*Directions*
Report every line from the following entries that contains the string "completion".

Dataset items:
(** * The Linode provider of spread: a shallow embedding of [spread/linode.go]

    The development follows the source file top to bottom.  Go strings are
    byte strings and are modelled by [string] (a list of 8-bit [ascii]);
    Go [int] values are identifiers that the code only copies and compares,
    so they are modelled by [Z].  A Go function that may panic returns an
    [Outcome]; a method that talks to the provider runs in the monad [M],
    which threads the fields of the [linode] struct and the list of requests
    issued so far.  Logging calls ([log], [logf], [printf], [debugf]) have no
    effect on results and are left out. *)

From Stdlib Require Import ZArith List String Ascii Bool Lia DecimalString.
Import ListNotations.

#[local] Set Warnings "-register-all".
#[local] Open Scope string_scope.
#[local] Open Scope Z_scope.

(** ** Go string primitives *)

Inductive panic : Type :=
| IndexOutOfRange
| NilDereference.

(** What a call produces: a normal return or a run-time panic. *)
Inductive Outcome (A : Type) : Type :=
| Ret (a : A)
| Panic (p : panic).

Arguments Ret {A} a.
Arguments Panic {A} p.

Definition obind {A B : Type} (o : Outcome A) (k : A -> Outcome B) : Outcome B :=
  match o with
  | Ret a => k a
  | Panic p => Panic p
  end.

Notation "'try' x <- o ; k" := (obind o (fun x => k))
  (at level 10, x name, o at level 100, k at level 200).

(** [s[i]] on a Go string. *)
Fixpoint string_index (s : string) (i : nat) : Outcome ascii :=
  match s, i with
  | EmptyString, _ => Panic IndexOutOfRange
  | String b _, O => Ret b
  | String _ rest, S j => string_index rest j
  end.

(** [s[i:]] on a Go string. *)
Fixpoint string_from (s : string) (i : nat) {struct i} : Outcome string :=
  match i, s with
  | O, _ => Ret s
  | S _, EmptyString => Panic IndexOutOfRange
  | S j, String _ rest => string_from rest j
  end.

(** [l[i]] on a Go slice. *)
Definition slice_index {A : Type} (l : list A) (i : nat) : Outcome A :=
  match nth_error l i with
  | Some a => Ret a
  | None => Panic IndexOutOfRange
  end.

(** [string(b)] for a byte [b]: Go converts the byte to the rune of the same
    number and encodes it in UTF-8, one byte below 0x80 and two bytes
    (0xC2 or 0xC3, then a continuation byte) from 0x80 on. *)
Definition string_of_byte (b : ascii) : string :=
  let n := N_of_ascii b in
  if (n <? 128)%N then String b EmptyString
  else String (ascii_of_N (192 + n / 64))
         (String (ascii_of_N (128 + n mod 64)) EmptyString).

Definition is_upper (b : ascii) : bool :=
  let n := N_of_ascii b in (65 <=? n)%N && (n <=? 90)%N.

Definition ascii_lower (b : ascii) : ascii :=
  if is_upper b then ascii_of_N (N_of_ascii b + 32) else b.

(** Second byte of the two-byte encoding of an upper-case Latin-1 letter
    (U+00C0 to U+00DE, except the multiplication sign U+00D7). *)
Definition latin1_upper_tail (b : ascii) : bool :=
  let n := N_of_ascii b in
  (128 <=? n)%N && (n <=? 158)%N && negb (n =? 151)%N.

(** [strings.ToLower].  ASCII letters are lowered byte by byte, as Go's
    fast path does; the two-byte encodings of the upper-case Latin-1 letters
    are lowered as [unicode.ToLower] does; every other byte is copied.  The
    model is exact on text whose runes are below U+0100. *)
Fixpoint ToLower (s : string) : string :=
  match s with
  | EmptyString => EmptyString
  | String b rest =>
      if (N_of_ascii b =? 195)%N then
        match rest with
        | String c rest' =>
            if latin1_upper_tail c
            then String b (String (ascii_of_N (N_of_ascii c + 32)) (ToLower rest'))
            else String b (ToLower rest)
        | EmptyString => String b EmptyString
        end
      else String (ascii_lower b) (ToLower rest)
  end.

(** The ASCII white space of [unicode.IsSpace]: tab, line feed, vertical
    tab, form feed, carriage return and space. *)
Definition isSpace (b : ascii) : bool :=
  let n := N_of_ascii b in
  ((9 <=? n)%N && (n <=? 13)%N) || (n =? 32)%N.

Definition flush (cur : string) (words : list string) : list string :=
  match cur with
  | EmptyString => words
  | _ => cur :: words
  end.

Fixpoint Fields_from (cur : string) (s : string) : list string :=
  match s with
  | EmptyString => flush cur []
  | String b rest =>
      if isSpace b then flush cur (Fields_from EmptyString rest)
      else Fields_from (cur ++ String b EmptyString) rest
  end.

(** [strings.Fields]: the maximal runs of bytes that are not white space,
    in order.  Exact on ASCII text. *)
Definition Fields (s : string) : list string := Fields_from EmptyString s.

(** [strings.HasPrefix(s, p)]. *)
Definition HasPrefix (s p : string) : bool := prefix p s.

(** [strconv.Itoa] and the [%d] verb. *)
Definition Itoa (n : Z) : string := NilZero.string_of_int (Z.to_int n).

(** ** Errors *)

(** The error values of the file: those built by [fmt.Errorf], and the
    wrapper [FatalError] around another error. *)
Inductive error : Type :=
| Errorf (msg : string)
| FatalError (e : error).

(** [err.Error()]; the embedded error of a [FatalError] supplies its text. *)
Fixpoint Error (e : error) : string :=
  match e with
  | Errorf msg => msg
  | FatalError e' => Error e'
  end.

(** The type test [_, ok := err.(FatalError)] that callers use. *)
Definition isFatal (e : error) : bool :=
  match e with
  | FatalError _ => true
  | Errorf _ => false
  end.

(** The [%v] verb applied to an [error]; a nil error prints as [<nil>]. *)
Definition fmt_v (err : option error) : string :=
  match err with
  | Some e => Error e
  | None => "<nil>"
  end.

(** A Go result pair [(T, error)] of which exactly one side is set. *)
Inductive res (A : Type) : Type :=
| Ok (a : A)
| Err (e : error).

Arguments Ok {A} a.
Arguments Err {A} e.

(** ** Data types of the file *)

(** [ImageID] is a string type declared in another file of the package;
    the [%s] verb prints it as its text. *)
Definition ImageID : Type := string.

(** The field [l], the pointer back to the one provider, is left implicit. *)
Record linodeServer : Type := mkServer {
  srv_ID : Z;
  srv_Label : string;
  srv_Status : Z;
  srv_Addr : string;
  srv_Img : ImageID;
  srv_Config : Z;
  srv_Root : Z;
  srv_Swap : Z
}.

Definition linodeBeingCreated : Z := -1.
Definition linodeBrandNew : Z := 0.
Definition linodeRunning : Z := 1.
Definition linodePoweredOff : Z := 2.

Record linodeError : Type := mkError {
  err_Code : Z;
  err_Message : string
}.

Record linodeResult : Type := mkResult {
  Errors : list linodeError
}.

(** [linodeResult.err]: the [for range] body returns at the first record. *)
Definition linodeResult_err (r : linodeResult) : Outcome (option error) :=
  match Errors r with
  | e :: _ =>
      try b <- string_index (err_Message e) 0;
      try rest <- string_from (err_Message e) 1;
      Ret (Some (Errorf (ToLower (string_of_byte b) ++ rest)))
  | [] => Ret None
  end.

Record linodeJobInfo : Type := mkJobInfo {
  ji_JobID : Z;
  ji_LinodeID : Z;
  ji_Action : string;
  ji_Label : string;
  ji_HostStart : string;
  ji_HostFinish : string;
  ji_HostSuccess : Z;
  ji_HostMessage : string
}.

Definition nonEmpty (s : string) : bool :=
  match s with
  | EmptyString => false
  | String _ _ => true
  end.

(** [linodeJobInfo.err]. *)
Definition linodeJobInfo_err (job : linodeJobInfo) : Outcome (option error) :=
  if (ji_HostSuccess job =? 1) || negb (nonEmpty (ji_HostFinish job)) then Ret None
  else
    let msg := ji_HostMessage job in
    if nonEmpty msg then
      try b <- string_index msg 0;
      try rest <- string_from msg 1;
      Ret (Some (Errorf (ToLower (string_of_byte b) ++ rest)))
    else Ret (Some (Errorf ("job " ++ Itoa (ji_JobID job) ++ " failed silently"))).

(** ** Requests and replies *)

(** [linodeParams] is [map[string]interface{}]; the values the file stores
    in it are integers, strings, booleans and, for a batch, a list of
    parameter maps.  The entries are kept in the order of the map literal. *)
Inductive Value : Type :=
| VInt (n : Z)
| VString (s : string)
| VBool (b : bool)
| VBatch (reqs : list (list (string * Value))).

* * *

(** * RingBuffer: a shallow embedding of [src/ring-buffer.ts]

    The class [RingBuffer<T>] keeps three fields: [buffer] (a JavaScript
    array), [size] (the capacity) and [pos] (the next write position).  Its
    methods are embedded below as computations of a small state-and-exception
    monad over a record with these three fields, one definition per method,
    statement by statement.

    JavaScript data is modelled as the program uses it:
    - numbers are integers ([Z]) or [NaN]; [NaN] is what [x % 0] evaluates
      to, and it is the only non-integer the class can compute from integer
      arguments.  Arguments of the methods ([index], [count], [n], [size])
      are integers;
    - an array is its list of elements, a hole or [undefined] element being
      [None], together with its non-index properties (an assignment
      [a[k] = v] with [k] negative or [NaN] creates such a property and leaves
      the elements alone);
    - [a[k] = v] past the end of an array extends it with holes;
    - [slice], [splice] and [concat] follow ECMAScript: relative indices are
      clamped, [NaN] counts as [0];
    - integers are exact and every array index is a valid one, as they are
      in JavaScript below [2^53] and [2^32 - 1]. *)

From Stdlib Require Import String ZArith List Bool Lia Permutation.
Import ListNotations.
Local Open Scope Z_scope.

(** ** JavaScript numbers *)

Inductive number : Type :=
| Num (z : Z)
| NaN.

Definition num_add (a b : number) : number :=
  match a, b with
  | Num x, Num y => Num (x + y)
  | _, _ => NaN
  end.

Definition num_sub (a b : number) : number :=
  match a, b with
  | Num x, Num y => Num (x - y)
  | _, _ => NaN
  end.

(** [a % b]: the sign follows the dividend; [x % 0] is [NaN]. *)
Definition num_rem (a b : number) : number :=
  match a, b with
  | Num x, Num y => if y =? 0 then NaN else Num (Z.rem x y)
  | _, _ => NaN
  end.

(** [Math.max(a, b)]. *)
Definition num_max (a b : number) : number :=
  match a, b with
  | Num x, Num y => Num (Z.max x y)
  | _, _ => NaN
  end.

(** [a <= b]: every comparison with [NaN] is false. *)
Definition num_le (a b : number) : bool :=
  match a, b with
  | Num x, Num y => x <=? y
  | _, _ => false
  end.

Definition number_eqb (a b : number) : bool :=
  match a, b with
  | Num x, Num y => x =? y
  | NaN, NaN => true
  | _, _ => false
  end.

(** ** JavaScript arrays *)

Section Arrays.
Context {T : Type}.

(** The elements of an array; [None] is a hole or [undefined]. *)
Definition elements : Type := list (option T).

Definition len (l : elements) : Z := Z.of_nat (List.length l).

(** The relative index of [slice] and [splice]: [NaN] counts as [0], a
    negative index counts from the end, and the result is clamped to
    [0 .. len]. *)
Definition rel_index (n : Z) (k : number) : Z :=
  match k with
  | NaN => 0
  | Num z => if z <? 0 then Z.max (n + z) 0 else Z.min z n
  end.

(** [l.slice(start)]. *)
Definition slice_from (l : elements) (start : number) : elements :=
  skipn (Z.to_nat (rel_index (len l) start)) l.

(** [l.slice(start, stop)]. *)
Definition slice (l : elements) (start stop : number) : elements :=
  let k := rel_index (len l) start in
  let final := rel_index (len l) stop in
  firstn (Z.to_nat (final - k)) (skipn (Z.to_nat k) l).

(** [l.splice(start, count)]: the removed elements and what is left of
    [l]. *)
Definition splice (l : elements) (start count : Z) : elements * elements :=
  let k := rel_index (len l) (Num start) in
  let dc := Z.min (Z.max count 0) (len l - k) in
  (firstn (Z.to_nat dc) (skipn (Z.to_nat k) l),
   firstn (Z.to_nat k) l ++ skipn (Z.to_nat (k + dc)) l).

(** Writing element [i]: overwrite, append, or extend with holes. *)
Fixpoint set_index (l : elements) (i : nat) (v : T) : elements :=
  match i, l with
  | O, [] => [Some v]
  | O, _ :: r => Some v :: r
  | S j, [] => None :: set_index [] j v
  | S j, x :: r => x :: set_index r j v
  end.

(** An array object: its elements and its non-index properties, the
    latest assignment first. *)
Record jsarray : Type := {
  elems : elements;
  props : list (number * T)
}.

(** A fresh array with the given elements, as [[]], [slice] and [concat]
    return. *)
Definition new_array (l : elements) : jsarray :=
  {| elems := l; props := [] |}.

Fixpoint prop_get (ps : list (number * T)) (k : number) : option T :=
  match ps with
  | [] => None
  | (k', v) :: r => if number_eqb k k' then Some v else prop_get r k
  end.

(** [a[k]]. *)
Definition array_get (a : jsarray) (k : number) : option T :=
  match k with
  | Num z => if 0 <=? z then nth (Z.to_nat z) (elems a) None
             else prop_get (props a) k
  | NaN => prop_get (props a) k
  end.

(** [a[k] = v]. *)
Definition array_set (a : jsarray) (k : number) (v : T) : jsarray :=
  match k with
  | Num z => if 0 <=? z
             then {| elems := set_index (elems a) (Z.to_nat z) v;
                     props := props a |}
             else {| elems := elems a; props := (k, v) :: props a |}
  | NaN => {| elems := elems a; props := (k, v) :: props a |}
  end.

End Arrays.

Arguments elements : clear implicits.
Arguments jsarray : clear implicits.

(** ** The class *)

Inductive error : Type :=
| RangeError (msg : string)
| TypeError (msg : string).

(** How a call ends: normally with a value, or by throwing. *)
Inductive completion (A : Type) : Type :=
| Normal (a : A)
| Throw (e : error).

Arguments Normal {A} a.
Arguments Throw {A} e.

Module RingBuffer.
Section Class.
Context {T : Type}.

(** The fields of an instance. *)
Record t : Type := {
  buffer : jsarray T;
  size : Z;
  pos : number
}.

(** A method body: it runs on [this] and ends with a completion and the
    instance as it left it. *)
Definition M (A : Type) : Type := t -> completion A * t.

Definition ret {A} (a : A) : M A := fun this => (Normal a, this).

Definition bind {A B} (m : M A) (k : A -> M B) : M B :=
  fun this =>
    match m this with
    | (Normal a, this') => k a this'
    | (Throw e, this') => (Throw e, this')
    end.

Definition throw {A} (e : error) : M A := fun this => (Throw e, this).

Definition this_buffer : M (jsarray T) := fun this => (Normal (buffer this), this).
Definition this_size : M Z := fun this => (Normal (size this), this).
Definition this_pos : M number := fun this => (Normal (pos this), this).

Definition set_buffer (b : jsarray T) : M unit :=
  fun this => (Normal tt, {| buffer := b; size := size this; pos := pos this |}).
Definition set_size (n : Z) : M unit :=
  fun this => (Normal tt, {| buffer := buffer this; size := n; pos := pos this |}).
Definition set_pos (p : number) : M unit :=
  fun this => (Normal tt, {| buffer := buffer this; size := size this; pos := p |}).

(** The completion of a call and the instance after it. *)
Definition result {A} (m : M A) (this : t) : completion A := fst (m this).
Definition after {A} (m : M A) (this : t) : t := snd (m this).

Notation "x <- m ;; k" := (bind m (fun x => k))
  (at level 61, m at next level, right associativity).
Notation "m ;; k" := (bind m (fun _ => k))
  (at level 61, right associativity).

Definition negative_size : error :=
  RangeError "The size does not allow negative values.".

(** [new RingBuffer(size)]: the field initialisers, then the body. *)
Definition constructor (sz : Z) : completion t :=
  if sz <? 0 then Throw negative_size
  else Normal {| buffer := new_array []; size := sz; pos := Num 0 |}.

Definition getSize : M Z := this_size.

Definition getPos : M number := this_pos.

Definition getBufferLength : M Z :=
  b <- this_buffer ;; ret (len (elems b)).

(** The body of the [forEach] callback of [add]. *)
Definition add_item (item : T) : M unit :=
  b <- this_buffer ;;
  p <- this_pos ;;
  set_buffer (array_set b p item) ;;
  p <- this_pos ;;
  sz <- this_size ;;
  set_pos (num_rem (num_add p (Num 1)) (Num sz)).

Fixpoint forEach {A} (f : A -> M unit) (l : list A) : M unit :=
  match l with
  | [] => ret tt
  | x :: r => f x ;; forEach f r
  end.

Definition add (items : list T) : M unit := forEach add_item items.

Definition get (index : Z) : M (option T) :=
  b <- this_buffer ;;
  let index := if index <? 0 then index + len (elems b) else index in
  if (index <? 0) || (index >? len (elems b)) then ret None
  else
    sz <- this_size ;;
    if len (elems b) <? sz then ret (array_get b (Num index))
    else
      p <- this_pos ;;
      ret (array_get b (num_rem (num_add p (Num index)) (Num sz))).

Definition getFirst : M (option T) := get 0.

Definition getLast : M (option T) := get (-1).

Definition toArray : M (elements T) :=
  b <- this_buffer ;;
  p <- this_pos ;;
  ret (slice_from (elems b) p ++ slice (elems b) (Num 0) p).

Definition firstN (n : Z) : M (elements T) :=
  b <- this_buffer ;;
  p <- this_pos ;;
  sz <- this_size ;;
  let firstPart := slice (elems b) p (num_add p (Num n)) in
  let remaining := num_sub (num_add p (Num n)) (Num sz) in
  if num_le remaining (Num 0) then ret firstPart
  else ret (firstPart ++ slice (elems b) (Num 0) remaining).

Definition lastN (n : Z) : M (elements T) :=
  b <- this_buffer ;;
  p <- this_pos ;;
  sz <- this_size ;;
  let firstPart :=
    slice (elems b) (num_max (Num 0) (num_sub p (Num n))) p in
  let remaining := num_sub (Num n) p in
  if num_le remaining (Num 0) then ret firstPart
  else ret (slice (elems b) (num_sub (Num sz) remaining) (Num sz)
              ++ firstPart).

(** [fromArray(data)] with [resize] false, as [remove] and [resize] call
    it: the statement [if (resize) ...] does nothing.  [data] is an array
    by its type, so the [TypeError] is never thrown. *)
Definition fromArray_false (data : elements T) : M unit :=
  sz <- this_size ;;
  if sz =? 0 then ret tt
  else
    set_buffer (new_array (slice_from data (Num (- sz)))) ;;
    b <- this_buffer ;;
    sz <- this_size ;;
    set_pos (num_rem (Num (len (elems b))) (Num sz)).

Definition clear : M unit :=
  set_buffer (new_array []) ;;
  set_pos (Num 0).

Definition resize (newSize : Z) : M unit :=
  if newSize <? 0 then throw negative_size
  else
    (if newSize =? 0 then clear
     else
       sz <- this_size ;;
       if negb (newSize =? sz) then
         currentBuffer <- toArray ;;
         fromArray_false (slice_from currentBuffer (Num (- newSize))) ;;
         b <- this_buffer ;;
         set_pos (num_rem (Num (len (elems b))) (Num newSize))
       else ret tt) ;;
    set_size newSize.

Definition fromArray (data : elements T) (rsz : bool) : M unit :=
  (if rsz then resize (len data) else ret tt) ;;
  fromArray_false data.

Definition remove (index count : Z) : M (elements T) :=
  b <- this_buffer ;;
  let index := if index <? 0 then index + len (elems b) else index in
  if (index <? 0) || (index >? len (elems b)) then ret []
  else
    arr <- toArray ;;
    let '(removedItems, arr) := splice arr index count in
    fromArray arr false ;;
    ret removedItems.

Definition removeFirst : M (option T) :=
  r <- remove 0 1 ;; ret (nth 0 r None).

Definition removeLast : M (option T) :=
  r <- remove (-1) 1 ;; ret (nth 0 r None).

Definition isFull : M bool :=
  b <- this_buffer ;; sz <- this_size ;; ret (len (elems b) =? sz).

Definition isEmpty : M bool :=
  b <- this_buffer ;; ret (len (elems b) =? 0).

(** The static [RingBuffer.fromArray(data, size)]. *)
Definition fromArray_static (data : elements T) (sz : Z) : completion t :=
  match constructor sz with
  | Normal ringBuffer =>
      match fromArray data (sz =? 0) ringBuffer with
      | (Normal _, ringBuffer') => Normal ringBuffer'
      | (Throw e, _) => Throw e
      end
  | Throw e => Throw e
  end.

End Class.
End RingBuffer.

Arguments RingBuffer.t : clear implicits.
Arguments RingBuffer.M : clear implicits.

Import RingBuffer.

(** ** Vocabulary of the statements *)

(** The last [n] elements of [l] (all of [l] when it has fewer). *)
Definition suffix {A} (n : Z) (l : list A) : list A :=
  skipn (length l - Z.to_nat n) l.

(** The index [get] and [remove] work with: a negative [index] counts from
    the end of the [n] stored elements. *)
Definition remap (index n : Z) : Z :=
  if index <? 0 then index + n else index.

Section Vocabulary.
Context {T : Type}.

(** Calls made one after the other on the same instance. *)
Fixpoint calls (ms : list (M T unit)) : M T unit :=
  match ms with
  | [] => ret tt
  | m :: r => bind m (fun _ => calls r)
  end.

*Answer to this exercise*
Inductive completion (A : Type) : Type :=
(** A method body: it runs on [this] and ends with a completion and the
Definition M (A : Type) : Type := t -> completion A * t.
(** The completion of a call and the instance after it. *)
Definition result {A} (m : M A) (this : t) : completion A := fst (m this).
Definition constructor (sz : Z) : completion t :=
Definition fromArray_static (data : elements T) (sz : Z) : completion t :=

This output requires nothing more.